[Stored items]

■ ■ ■ ■

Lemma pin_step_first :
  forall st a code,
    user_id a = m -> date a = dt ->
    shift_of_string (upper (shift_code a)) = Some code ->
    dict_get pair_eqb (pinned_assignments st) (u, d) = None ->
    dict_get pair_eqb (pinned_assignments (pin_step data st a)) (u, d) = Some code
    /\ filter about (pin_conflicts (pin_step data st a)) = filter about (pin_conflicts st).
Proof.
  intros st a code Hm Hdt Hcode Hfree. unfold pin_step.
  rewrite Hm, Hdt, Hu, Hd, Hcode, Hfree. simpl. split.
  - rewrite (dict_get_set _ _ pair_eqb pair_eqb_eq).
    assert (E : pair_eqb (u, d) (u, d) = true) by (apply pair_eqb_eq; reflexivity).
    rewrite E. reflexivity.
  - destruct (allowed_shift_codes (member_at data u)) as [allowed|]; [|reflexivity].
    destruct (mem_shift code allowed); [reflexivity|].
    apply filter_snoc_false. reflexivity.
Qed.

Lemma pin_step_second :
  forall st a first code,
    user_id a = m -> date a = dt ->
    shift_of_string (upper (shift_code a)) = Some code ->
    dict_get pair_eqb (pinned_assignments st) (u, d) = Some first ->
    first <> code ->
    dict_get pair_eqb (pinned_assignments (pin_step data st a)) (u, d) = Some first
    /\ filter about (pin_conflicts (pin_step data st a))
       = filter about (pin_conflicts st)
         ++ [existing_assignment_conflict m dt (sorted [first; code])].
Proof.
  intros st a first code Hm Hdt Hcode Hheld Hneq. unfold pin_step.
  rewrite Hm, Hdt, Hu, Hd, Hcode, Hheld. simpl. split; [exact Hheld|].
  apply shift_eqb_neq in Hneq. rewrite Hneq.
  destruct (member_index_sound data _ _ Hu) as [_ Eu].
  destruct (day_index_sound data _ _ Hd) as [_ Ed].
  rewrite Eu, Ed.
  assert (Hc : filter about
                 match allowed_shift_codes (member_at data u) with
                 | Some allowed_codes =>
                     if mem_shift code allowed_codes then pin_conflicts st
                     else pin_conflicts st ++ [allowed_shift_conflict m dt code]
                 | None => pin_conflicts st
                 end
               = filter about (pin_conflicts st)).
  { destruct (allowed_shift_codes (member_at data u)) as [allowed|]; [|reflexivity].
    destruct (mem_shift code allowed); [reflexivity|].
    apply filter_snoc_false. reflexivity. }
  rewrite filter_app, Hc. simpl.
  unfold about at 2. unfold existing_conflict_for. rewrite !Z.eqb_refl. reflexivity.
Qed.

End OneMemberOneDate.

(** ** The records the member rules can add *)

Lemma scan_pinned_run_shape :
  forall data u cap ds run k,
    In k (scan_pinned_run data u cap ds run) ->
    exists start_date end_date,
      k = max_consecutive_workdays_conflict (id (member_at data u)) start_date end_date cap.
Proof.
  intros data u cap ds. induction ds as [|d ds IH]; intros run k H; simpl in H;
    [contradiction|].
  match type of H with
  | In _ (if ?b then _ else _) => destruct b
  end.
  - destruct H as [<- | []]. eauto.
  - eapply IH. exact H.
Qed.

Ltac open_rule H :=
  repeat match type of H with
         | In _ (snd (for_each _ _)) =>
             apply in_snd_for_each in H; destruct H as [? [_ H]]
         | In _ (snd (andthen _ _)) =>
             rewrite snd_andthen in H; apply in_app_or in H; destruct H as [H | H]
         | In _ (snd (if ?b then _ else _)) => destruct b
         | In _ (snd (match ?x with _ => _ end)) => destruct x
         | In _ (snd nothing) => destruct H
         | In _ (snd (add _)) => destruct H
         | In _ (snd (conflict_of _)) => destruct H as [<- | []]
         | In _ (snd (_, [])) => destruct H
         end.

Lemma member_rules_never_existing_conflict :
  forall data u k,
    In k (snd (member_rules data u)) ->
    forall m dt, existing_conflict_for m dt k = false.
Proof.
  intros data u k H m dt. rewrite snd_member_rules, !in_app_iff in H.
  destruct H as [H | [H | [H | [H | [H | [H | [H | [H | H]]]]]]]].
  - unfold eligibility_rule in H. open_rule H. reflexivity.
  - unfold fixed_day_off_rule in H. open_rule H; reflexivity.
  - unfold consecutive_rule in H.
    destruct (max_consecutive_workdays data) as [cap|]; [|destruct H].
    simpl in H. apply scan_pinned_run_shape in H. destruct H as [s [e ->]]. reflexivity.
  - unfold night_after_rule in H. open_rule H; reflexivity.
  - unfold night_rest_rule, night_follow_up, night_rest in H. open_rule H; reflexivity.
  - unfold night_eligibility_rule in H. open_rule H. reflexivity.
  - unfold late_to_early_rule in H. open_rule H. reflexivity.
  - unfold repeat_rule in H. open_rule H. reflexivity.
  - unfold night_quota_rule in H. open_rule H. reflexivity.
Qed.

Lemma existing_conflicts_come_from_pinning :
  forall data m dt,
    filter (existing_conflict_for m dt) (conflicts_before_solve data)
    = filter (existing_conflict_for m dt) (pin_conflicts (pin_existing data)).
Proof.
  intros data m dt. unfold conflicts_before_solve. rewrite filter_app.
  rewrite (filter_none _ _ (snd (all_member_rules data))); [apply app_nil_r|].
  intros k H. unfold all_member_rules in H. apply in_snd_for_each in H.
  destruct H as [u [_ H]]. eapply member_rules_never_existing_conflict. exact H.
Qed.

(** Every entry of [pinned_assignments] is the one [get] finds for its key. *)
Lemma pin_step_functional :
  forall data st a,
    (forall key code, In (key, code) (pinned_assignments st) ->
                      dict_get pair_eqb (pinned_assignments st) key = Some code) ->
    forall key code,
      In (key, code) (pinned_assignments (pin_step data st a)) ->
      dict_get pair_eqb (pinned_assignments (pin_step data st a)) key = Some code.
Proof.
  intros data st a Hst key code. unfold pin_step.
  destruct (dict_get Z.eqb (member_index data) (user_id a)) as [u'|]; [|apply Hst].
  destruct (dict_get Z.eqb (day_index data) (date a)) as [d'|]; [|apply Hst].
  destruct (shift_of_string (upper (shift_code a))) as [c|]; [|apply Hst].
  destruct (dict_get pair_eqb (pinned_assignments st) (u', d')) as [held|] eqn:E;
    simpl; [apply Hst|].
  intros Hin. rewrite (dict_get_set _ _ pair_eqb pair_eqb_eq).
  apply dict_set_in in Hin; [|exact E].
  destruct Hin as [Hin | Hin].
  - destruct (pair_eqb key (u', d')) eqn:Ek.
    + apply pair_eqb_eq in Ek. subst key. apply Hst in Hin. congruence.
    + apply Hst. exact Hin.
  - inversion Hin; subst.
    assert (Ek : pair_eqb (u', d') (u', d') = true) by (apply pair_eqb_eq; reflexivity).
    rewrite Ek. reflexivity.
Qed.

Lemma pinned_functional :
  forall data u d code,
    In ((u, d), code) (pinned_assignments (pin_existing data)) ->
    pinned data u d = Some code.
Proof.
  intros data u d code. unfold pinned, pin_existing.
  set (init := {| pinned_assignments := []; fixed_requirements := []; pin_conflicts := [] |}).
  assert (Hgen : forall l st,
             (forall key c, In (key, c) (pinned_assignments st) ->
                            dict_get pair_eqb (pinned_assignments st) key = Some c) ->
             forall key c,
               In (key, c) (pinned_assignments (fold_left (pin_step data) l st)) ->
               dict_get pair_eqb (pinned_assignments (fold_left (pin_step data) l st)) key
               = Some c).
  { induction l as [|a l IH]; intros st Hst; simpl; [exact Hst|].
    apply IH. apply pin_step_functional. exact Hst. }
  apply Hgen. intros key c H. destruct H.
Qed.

■ ■ ■ ■

Write each line of the data above out again without altering a word.

| Exercise output |
Lemma pin_step_first :
  forall st a code,
    user_id a = m -> date a = dt ->
    shift_of_string (upper (shift_code a)) = Some code ->
    dict_get pair_eqb (pinned_assignments st) (u, d) = None ->
    dict_get pair_eqb (pinned_assignments (pin_step data st a)) (u, d) = Some code
    /\ filter about (pin_conflicts (pin_step data st a)) = filter about (pin_conflicts st).
Proof.
  intros st a code Hm Hdt Hcode Hfree. unfold pin_step.
  rewrite Hm, Hdt, Hu, Hd, Hcode, Hfree. simpl. split.
  - rewrite (dict_get_set _ _ pair_eqb pair_eqb_eq).
    assert (E : pair_eqb (u, d) (u, d) = true) by (apply pair_eqb_eq; reflexivity).
    rewrite E. reflexivity.
  - destruct (allowed_shift_codes (member_at data u)) as [allowed|]; [|reflexivity].
    destruct (mem_shift code allowed); [reflexivity|].
    apply filter_snoc_false. reflexivity.
Qed.

Lemma pin_step_second :
  forall st a first code,
    user_id a = m -> date a = dt ->
    shift_of_string (upper (shift_code a)) = Some code ->
    dict_get pair_eqb (pinned_assignments st) (u, d) = Some first ->
    first <> code ->
    dict_get pair_eqb (pinned_assignments (pin_step data st a)) (u, d) = Some first
    /\ filter about (pin_conflicts (pin_step data st a))
       = filter about (pin_conflicts st)
         ++ [existing_assignment_conflict m dt (sorted [first; code])].
Proof.
  intros st a first code Hm Hdt Hcode Hheld Hneq. unfold pin_step.
  rewrite Hm, Hdt, Hu, Hd, Hcode, Hheld. simpl. split; [exact Hheld|].
  apply shift_eqb_neq in Hneq. rewrite Hneq.
  destruct (member_index_sound data _ _ Hu) as [_ Eu].
  destruct (day_index_sound data _ _ Hd) as [_ Ed].
  rewrite Eu, Ed.
  assert (Hc : filter about
                 match allowed_shift_codes (member_at data u) with
                 | Some allowed_codes =>
                     if mem_shift code allowed_codes then pin_conflicts st
                     else pin_conflicts st ++ [allowed_shift_conflict m dt code]
                 | None => pin_conflicts st
                 end
               = filter about (pin_conflicts st)).
  { destruct (allowed_shift_codes (member_at data u)) as [allowed|]; [|reflexivity].
    destruct (mem_shift code allowed); [reflexivity|].
    apply filter_snoc_false. reflexivity. }
  rewrite filter_app, Hc. simpl.
  unfold about at 2. unfold existing_conflict_for. rewrite !Z.eqb_refl. reflexivity.
Qed.

End OneMemberOneDate.

(** ** The records the member rules can add *)

Lemma scan_pinned_run_shape :
  forall data u cap ds run k,
    In k (scan_pinned_run data u cap ds run) ->
    exists start_date end_date,
      k = max_consecutive_workdays_conflict (id (member_at data u)) start_date end_date cap.
Proof.
  intros data u cap ds. induction ds as [|d ds IH]; intros run k H; simpl in H;
    [contradiction|].
  match type of H with
  | In _ (if ?b then _ else _) => destruct b
  end.
  - destruct H as [<- | []]. eauto.
  - eapply IH. exact H.
Qed.

Ltac open_rule H :=
  repeat match type of H with
         | In _ (snd (for_each _ _)) =>
             apply in_snd_for_each in H; destruct H as [? [_ H]]
         | In _ (snd (andthen _ _)) =>
             rewrite snd_andthen in H; apply in_app_or in H; destruct H as [H | H]
         | In _ (snd (if ?b then _ else _)) => destruct b
         | In _ (snd (match ?x with _ => _ end)) => destruct x
         | In _ (snd nothing) => destruct H
         | In _ (snd (add _)) => destruct H
         | In _ (snd (conflict_of _)) => destruct H as [<- | []]
         | In _ (snd (_, [])) => destruct H
         end.

Lemma member_rules_never_existing_conflict :
  forall data u k,
    In k (snd (member_rules data u)) ->
    forall m dt, existing_conflict_for m dt k = false.
Proof.
  intros data u k H m dt. rewrite snd_member_rules, !in_app_iff in H.
  destruct H as [H | [H | [H | [H | [H | [H | [H | [H | H]]]]]]]].
  - unfold eligibility_rule in H. open_rule H. reflexivity.
  - unfold fixed_day_off_rule in H. open_rule H; reflexivity.
  - unfold consecutive_rule in H.
    destruct (max_consecutive_workdays data) as [cap|]; [|destruct H].
    simpl in H. apply scan_pinned_run_shape in H. destruct H as [s [e ->]]. reflexivity.
  - unfold night_after_rule in H. open_rule H; reflexivity.
  - unfold night_rest_rule, night_follow_up, night_rest in H. open_rule H; reflexivity.
  - unfold night_eligibility_rule in H. open_rule H. reflexivity.
  - unfold late_to_early_rule in H. open_rule H. reflexivity.
  - unfold repeat_rule in H. open_rule H. reflexivity.
  - unfold night_quota_rule in H. open_rule H. reflexivity.
Qed.

Lemma existing_conflicts_come_from_pinning :
  forall data m dt,
    filter (existing_conflict_for m dt) (conflicts_before_solve data)
    = filter (existing_conflict_for m dt) (pin_conflicts (pin_existing data)).
Proof.
  intros data m dt. unfold conflicts_before_solve. rewrite filter_app.
  rewrite (filter_none _ _ (snd (all_member_rules data))); [apply app_nil_r|].
  intros k H. unfold all_member_rules in H. apply in_snd_for_each in H.
  destruct H as [u [_ H]]. eapply member_rules_never_existing_conflict. exact H.
Qed.

(** Every entry of [pinned_assignments] is the one [get] finds for its key. *)
Lemma pin_step_functional :
  forall data st a,
    (forall key code, In (key, code) (pinned_assignments st) ->
                      dict_get pair_eqb (pinned_assignments st) key = Some code) ->
    forall key code,
      In (key, code) (pinned_assignments (pin_step data st a)) ->
      dict_get pair_eqb (pinned_assignments (pin_step data st a)) key = Some code.
Proof.
  intros data st a Hst key code. unfold pin_step.
  destruct (dict_get Z.eqb (member_index data) (user_id a)) as [u'|]; [|apply Hst].
  destruct (dict_get Z.eqb (day_index data) (date a)) as [d'|]; [|apply Hst].
  destruct (shift_of_string (upper (shift_code a))) as [c|]; [|apply Hst].
  destruct (dict_get pair_eqb (pinned_assignments st) (u', d')) as [held|] eqn:E;
    simpl; [apply Hst|].
  intros Hin. rewrite (dict_get_set _ _ pair_eqb pair_eqb_eq).
  apply dict_set_in in Hin; [|exact E].
  destruct Hin as [Hin | Hin].
  - destruct (pair_eqb key (u', d')) eqn:Ek.
    + apply pair_eqb_eq in Ek. subst key. apply Hst in Hin. congruence.
    + apply Hst. exact Hin.
  - inversion Hin; subst.
    assert (Ek : pair_eqb (u', d') (u', d') = true) by (apply pair_eqb_eq; reflexivity).
    rewrite Ek. reflexivity.
Qed.

Lemma pinned_functional :
  forall data u d code,
    In ((u, d), code) (pinned_assignments (pin_existing data)) ->
    pinned data u d = Some code.
Proof.
  intros data u d code. unfold pinned, pin_existing.
  set (init := {| pinned_assignments := []; fixed_requirements := []; pin_conflicts := [] |}).
  assert (Hgen : forall l st,
             (forall key c, In (key, c) (pinned_assignments st) ->
                            dict_get pair_eqb (pinned_assignments st) key = Some c) ->
             forall key c,
               In (key, c) (pinned_assignments (fold_left (pin_step data) l st)) ->
               dict_get pair_eqb (pinned_assignments (fold_left (pin_step data) l st)) key
               = Some c).
  { induction l as [|a l IH]; intros st Hst; simpl; [exact Hst|].
    apply IH. apply pin_step_functional. exact Hst. }
  apply Hgen. intros key c H. destruct H.
Qed.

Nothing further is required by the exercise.